Gli anni ’90 risentono fortemente dei condizionamenti comunitarie della cultura dell’emergenza ambientale che si afferma a seguito del verificarsi di numerosi “incidenti ecologici”, in particolare la L. 61/1994 che ha istituito l’ANPA (Associazione nazionale protezione ambiente), il D. Lgs. 22/1997 (cosiddetto Decreto Ronchi), modificato dal D.P.R. 120/2003, recante una disciplina innovativa della gestione dei rifiuti.

Con la Legge 308 del 15/12/2004 è stata conferita delega al Governo per riordinare, coordinare e integrare la legislazione in materia ambientale e in particolare sulla gestione dei rifiuti, sulla bonifica dei siti inquinati e sulla procedure per la valutazione di impatto ambientale, per la valutazione ambientale strategica e per l’autorizzazione ambientale integrata.
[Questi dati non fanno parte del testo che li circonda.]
(** C1 (Scenario B).  With the state [{a: "1", b: "2"}],
    [add({a: null, c: "3"})] stores [{b: "2", c: "3"}] and reports
    [removed = {a: "1"}], but its [changed] holds the nulled key [a] (with
    [newVal = null]) next to [c], and [aChange] is fired before [aRemove]:
    the first loop of [_resolveChanges] does not leave out [null] values. *)
Theorem scenario_B_changed_holds_nulled_key :
  HistoryBase.add (this := HistoryBase.this)
    (a_state [(js "a", null); (js "c", str (js "3"))])
    (world_of [(js "a", str (js "1")); (js "b", str (js "2"))])
  = Some (world_of [(js "b", str (js "2")); (js "c", str (js "3"))],
          [fire_change
             [(js "a", {| newVal := null; prevVal := str (js "1") |});
              (js "c", {| newVal := str (js "3"); prevVal := undefined |})]
             [(js "b", str (js "2")); (js "c", str (js "3"))]
             [(js "a", str (js "1")); (js "b", str (js "2"))]
             [(js "a", str (js "1"))]
             SRC_ADD;
           fire_key_Change (js "a") null (str (js "1")) SRC_ADD;
           fire_key_Change (js "c") (str (js "3")) undefined SRC_ADD;
           fire_key_Remove (js "a") (str (js "1")) SRC_ADD]).
Proof. reflexivity. Qed.

(** C2.  The stored state does come to hold a key bound to [null]: when the
    state (of distinct keys) has no key [k], [add(k, null)] and
    [replace(k, null)] both store [k] with the value [null].  Only keys of
    the previous state are ever deleted from the new one. *)
Theorem null_for_absent_key_is_stored (w : world) (k : jsstring) :
  NoDup (map fst (_state w)) -> lookup (_state w) k = None ->
  (exists w' es,
     HistoryBase.add (this := HistoryBase.this) (a_key k null) w = Some (w', es)
     /\ lookup (_state w') k = Some null)
  /\ (exists w' es,
        HistoryBase.replace (this := HistoryBase.this) (a_key k null) w = Some (w', es)
        /\ lookup (_state w') k = Some null).
Proof.
  intros Hnd Hk. split.
  - destruct (change_null_absent SRC_ADD w k Hnd Hk)
      as (c & n & r & rest & Heq & _ & _ & Hn & _).
    exists (set_state n w). eexists. split; [exact Heq | exact Hn].
  - destruct (change_null_absent SRC_REPLACE w k Hnd Hk)
      as (c & n & r & rest & Heq & _ & _ & Hn & _).
    exists (set_state n w). eexists. split; [exact Heq | exact Hn].
Qed.

Lemma null_for_absent_key_is_stored_witness :
  (exists w' es,
     HistoryBase.add (this := HistoryBase.this) (a_key (js "k") null) (world_of [])
     = Some (w', es)
     /\ lookup (_state w') (js "k") = Some null)
  /\ (exists w' es,
        HistoryBase.replace (this := HistoryBase.this) (a_key (js "k") null)
          (world_of [])
        = Some (w', es)
        /\ lookup (_state w') (js "k") = Some null).
Proof.
  apply (null_for_absent_key_is_stored (world_of []) (js "k")).
  - constructor.
  - reflexivity.
Defined.

(** The same for [undefined]: a key that holds a string and is given
    [undefined] stays in the stored state, bound to [undefined]. *)
Lemma undefined_for_present_key_is_stored (w : world) (k v : jsstring) :
  NoDup (map fst (_state w)) -> lookup (_state w) k = Some (str v) ->
  exists w' es,
    HistoryBase.add (this := HistoryBase.this) (a_key k undefined) w = Some (w', es)
    /\ lookup (_state w') k = Some undefined.
Proof.
  intros Hnd Hk.
  destruct (change_undefined_present SRC_ADD w k Hnd Hk)
    as (c & n & r & rest & Heq & Hn).
  exists (set_state n w). eexists. split; [exact Heq | exact Hn].
Qed.

Example add_undefined_stores_undefined :
  HistoryBase.add (this := HistoryBase.this) (a_key (js "k") undefined)
    (world_of [(js "k", str (js "1"))])
  = Some (world_of [(js "k", undefined)],
          [fire_change
             [(js "k", {| newVal := undefined; prevVal := str (js "1") |})]
             [(js "k", undefined)] [(js "k", str (js "1"))] [] SRC_ADD;
           fire_key_Change (js "k") undefined (str (js "1")) SRC_ADD]).
Proof. reflexivity. Qed.

(** C3.  Nulling a key that the state (of distinct keys) does not hold
    leaves [removed] without that key, yet it is no silent call: the global
    change event is fired, with the key in [changed] as going from
    [undefined] to [null], and so is the key's own change event. *)
Theorem null_for_absent_key_fires_events (w : world) (k : jsstring) :
  NoDup (map fst (_state w)) -> lookup (_state w) k = None ->
  exists w' c n r rest,
    HistoryBase.add (this := HistoryBase.this) (a_key k null) w
    = Some (w', fire_change c n (_state w) r SRC_ADD :: rest)
    /\ lookup c k = Some {| newVal := null; prevVal := undefined |}
    /\ lookup r k = None
    /\ In (fire_key_Change k null undefined SRC_ADD) rest.
Proof.
  intros Hnd Hk.
  destruct (change_null_absent SRC_ADD w k Hnd Hk)
    as (c & n & r & rest & Heq & Hc & Hr & _ & Hin & _).
  exists (set_state n w), c, n, r, rest. auto.
Qed.

Lemma null_for_absent_key_fires_events_witness :
  exists w' c n r rest,
    HistoryBase.add (this := HistoryBase.this) (a_key (js "k") null) (world_of [])
    = Some (w', fire_change c n [] r SRC_ADD :: rest)
    /\ lookup c (js "k") = Some {| newVal := null; prevVal := undefined |}
    /\ lookup r (js "k") = None
    /\ In (fire_key_Change (js "k") null undefined SRC_ADD) rest.
Proof.
  apply (null_for_absent_key_fires_events (world_of []) (js "k")).
  - constructor.
  - reflexivity.
Defined.

Example add_null_to_empty_state :
  HistoryBase.add (this := HistoryBase.this) (a_key (js "k") null) (world_of [])
  = Some (world_of [(js "k", null)],
          [fire_change [(js "k", {| newVal := null; prevVal := undefined |})]
             [(js "k", null)] [] [] SRC_ADD;
           fire_key_Change (js "k") null undefined SRC_ADD]).
Proof. reflexivity. Qed.

(** C5.  A second identical call is not always silent: when the state (of
    distinct keys) has no key [k], [add(k, null)] stores [k] bound to
    [null], and the same call again finds candidate and previous state
    alike at every key, yet fires the global change event with [k] in
    [removed], and the key's remove event. *)
Theorem second_add_of_null_fires_remove (w : world) (k : jsstring) :
  NoDup (map fst (_state w)) -> lookup (_state w) k = None ->
  exists w1 es1 w2 c n r rest,
    HistoryBase.add (this := HistoryBase.this) (a_key k null) w = Some (w1, es1)
    /\ HistoryBase.add (this := HistoryBase.this) (a_key k null) w1
       = Some (w2, fire_change c n (_state w1) r SRC_ADD :: rest)
    /\ merge (_state w1) (set_prop [] k null) = _state w1
    /\ lookup r k = Some null
    /\ In (fire_key_Remove k null SRC_ADD) rest.
Proof.
  intros Hnd Hk.
  destruct (change_null_absent SRC_ADD w k Hnd Hk)
    as (c1 & n1 & r1 & rest1 & Heq1 & _ & _ & Hn1 & _ & Hnd1).
  destruct (change_null_on_null SRC_ADD (set_state n1 w) k Hnd1 Hn1)
    as (c & n & r & rest & Heq & Hr & _ & Hin).
  exists (set_state n1 w). eexists. exists (set_state n (set_state n1 w)), c, n, r, rest.
  split; [exact Heq1|]. split; [exact Heq|]. split; [|auto].
  cbn [_state set_state]. rewrite merge_key by assumption.
  now apply set_prop_present.
Qed.

Lemma second_add_of_null_fires_remove_witness :
  exists w1 es1 w2 c n r rest,
    HistoryBase.add (this := HistoryBase.this) (a_key (js "k") null) (world_of [])
    = Some (w1, es1)
    /\ HistoryBase.add (this := HistoryBase.this) (a_key (js "k") null) w1
       = Some (w2, fire_change c n (_state w1) r SRC_ADD :: rest)
    /\ merge (_state w1) (set_prop [] (js "k") null) = _state w1
    /\ lookup r (js "k") = Some null
    /\ In (fire_key_Remove (js "k") null SRC_ADD) rest.
Proof.
  apply (second_add_of_null_fires_remove (world_of []) (js "k")).
  - constructor.
  - reflexivity.
Defined.

Example add_null_twice :
  HistoryBase.add (this := HistoryBase.this) (a_key (js "k") null)
    (world_of [(js "k", null)])
  = Some (world_of [],
          [fire_change [] [] [(js "k", null)] [(js "k", null)] SRC_ADD;
           fire_key_Remove (js "k") null SRC_ADD]).
Proof. reflexivity. Qed.

(* ================================================================== *)
(** ** URI component coding *)

Ltac Zify.zify_post_hook ::= Z.to_euclidean_division_equations.

(** Boolean tests in the hypotheses, as propositions. *)
Ltac b2p :=
  repeat match goal with
    | H : _ || _ = true |- _ => apply orb_true_iff in H; destruct H as [H|H]
    | H : _ && _ = true |- _ => apply andb_true_iff in H; destruct H
    | H : _ || _ = false |- _ => apply orb_false_iff in H; destruct H
    | H : _ && _ = false |- _ => apply andb_false_iff in H; destruct H as [H|H]
    | H : negb _ = true |- _ => apply negb_true_iff in H
    | H : negb _ = false |- _ => apply negb_false_iff in H
    | H : (_ <? _) = true |- _ => apply N.ltb_lt in H
    | H : (_ <? _) = false |- _ => apply N.ltb_ge in H
    | H : (_ <=? _) = true |- _ => apply N.leb_le in H
    | H : (_ <=? _) = false |- _ => apply N.leb_gt in H
    | H : (_ =? _) = true |- _ => apply N.eqb_eq in H
    | H : (_ =? _) = false |- _ => apply N.eqb_neq in H
    | H : false = true |- _ => discriminate H
    | H : true = false |- _ => discriminate H
    end.

(** Settle the comparisons of the goal one way or the other. *)
Ltac cmp :=
  repeat match goal with
    | |- context [?a <? ?b] =>
        first [ replace (a <? b) with true by (symmetry; apply N.ltb_lt; lia)
              | replace (a <? b) with false by (symmetry; apply N.ltb_ge; lia) ]
    | |- context [?a <=? ?b] =>
        first [ replace (a <=? b) with true by (symmetry; apply N.leb_le; lia)
              | replace (a <=? b) with false by (symmetry; apply N.leb_gt; lia) ]
    | |- context [?a =? ?b] =>
        first [ replace (a =? b) with true by (symmetry; apply N.eqb_eq; lia)
              | replace (a =? b) with false by (symmetry; apply N.eqb_neq; lia) ]
    end.

Lemma uriUnescaped_range c :
  uriUnescaped c = true ->
  c < 128 /\ c <> PERCENT /\ c <> PLUS /\ c <> EQUALS /\ c <> AMP /\ c <> HASH
  /\ c <> QUESTION /\ c <> SPACE.
Proof.
  unfold uriUnescaped, PERCENT, PLUS, EQUALS, AMP, HASH, QUESTION, SPACE.
  cbn [js list_ascii_of_string map existsb]. cbv [N_of_ascii N_of_digits].
  cbn [N.add N.mul Pos.add Pos.succ Pos.mul].
  intros H. b2p; lia.
Qed.

Lemma uriUnescaped_alnum c :
  (48 <= c <= 57) \/ (65 <= c <= 90) \/ (97 <= c <= 122) -> uriUnescaped c = true.
Proof.
  intros H. unfold uriUnescaped.
  destruct H as [H|[H|H]]; cmp; reflexivity || (rewrite ?orb_true_r; reflexivity).
Qed.

Lemma hexDigit_range d : d < 16 -> (48 <= hexDigit d <= 57) \/ (65 <= hexDigit d <= 70).
Proof. unfold hexDigit. intros H. destruct (N.ltb_spec d 10); lia. Qed.

Lemma hexVal_hexDigit d : d < 16 -> hexVal (hexDigit d) = Some d.
Proof.
  unfold hexVal, hexDigit. intros H.
  destruct (N.ltb_spec d 10).
  - cmp. cbn [andb]. f_equal. lia.
  - cmp. cbn [andb]. f_equal. lia.
Qed.
(** * taskmaster: a client of the Windows Task Scheduler service

    A shallow embedding of [src/errors.go], of its sibling revision
    [src/unnamed/part_000] and of [src/manage.go], with the properties the
    specification states about them.

    The native object bridge (go-ole) is outside the repository.  Its answers
    are taken as parameters, and every call the code makes on it is recorded in
    a trace, so that "no native call" and "exactly one delete, then one
    register" are statements about that trace.  The calls of the connection
    manager on the COM runtime and on the operating system, and those of
    [GetRunningTasks], are recorded in a second trace in the same way. *)

From Stdlib Require Import ZArith Ascii String List Bool Lia.
From stdpp Require Import base option list strings.
Import ListNotations.

Local Open Scope string_scope.
Local Open Scope list_scope.
Local Open Scope Z_scope.

(** ** Go values shared by the three files *)

(** [uint32(x)]: conversion of an unsigned machine integer to 32 bits. *)
Definition uint32 (x : Z) : Z := x mod 2 ^ 32.

(** Go [error] values.  An interface value of type [error] that may be [nil]
    is an [option error].  The six sentinels are the package variables of
    [errors.go]; [Errno] is [syscall.Errno]; [errorString] is what
    [errors.New] builds; [Errorf] keeps the format and the operands of a
    [fmt.Errorf] call; [OleError] and [EXCEPINFO] are the two go-ole types the
    code inspects by type assertion. *)
#[warnings="-register-all"]
Inductive error : Type :=
| ErrTargetUnsupported
| ErrConnectionFailure
| ErrInvalidPath
| ErrNoActions
| ErrInvalidPrincipal
| ErrRunningTaskCompleted
| Errno (code : Z)
| errorString (msg : string)
| Errorf (format : string) (operands : list operand)
| OleError (hr : Z) (description : string) (subError : option error)
| EXCEPINFO (scode : Z)
with operand : Type :=
| opString (s : string)
| opError (e : option error).

(** The [Code] method of an [OleError]: its HRESULT, a [uintptr] (64 bits on
    windows/amd64). *)
Definition Code (hr : Z) : Z := hr mod 2 ^ 64.

(** The [SCODE] method of an [EXCEPINFO]: its [scode] field, a [uint32]. *)
Definition SCODE (scode : Z) : Z := uint32 scode.

(** ** src/errors.go *)
Module ErrorsGo.

(** [getOLEErrorCode]: the code is taken from the EXCEPINFO sub-error only;
    an OLE error without one yields its own code together with an error. *)
Definition getOLEErrorCode (err : option error) : Z * option error :=
  match err with
  | Some (OleError hr _ sub) =>
      match sub with
      | Some (EXCEPINFO scode) => (SCODE scode, None)
      | _ => (uint32 (Code hr),
              Some (errorString "failed to extract OLE sub-error code"))
      end
  | _ => (0, Some (errorString "failed to extract OLE error code"))
  end.

Definition getTaskSchedulerError (err : option error) : error :=
  let '(errCode, parseErr) := getOLEErrorCode err in
  match parseErr with
  | Some pe => pe
  | None =>
      if errCode =? 50 then ErrTargetUnsupported
      else if (errCode =? 0x80070032) || (errCode =? 53)
           then ErrConnectionFailure
           else Errno errCode
  end.

Definition getRunningTaskError (err : option error) : error :=
  let '(errCode, parseErr) := getOLEErrorCode err in
  match parseErr with
  | Some pe => pe
  | None =>
      if errCode =? 0x8004130B then ErrRunningTaskCompleted
      else Errno errCode
  end.

End ErrorsGo.

(** ** src/unnamed/part_000 *)
Module Part000.

(** [getOLEErrorCode]: a non-zero direct code wins; the EXCEPINFO sub-error
    is consulted only when the direct code is zero. *)
Definition getOLEErrorCode (err : option error) : Z * option error :=
  match err with
  | Some (OleError hr _ sub) =>
      if negb (Code hr =? 0) then (uint32 (Code hr), None)
      else match sub with
           | Some (EXCEPINFO scode) => (uint32 (SCODE scode), None)
           | _ => (0, Some (errorString "could not determine OLE error code"))
           end
  | _ => (0, Some (errorString "could not determine OLE error code"))
  end.

Definition getTaskSchedulerError (err : option error) : error :=
  let '(errCode, codeErr) := getOLEErrorCode err in
  match codeErr with
  | Some ce =>
      Errorf "task scheduler error: %v (unable to get specific error code: %v)"
             [opError err; opError (Some ce)]
  | None =>
      if errCode =? 50 then ErrTargetUnsupported
      else if (errCode =? 0x80070032) || (errCode =? 53)
           then ErrConnectionFailure
           else Errno errCode
  end.

Definition getRunningTaskError (err : option error) : error :=
  let '(errCode, codeErr) := getOLEErrorCode err in
  match codeErr with
  | Some ce =>
      Errorf "running task error: %v (unable to get specific error code: %v)"
             [opError err; opError (Some ce)]
  | None =>
      if errCode =? 0x8004130B then ErrRunningTaskCompleted
      else Errno errCode
  end.

End Part000.

(** ** The translation tables, and the inputs on which the revisions agree *)

(** The table both revisions of [getTaskSchedulerError] apply to a code. *)
Definition schedulerErrorOf (code : Z) : error :=
  if code =? 50 then ErrTargetUnsupported
  else if (code =? 53) || (code =? 0x80070032) then ErrConnectionFailure
  else Errno code.

(** The table both revisions of [getRunningTaskError] apply to a code. *)
Definition runningErrorOf (code : Z) : error :=
  if code =? 0x8004130B then ErrRunningTaskCompleted else Errno code.


(** ** src/manage.go: the data model *)

(** The declarations of the types and constants of the package are not among
    the sources; they are given here with the fields and the constants that
    [manage.go] reads and writes. *)

(** Modelled from the spec: the logon types, a closed enumeration; zero is
    [TASK_LOGON_NONE]. *)
Inductive TaskLogonType : Type :=
| TASK_LOGON_NONE
| TASK_LOGON_PASSWORD
| TASK_LOGON_S4U
| TASK_LOGON_INTERACTIVE_TOKEN
| TASK_LOGON_GROUP
| TASK_LOGON_SERVICE_ACCOUNT
| TASK_LOGON_INTERACTIVE_TOKEN_OR_PASSWORD.

(** Modelled from the spec: the run levels; [TASK_RUNLEVEL_LUA] is the
    limited-user level and the zero value. *)
Inductive TaskRunLevel : Type := TASK_RUNLEVEL_LUA | TASK_RUNLEVEL_HIGHEST.

(** Modelled from the spec: the compatibility levels. *)
Inductive TaskCompatibility : Type :=
| TASK_COMPATIBILITY_AT | TASK_COMPATIBILITY_V1 | TASK_COMPATIBILITY_V2.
A norma dell’art. 1, la Legge 308/2004 aveva anche disposto che tali decreti, nel termine di due anni dalla loro entrata in vigore, definissero i criteri direttivi da seguire al fini di adottare i necessari provvedimenti per la modifica e l’integrazione dei regolamenti di attuazione ed esecuzione e dei decreti ministeriali per la definizione delle norme tecniche. Essi avrebbero dovuto indicare esplicitamente le norme da abrogare a seguito della loro entrata in vigore e avrebbero potuto anche subire interventi integrativi o correttivi che il Governo avesse ritenuto opportuno emanare sulla base di una relazione motivata presentata alle Camere dal Ministro dell’ambiente e della tutela del territorio.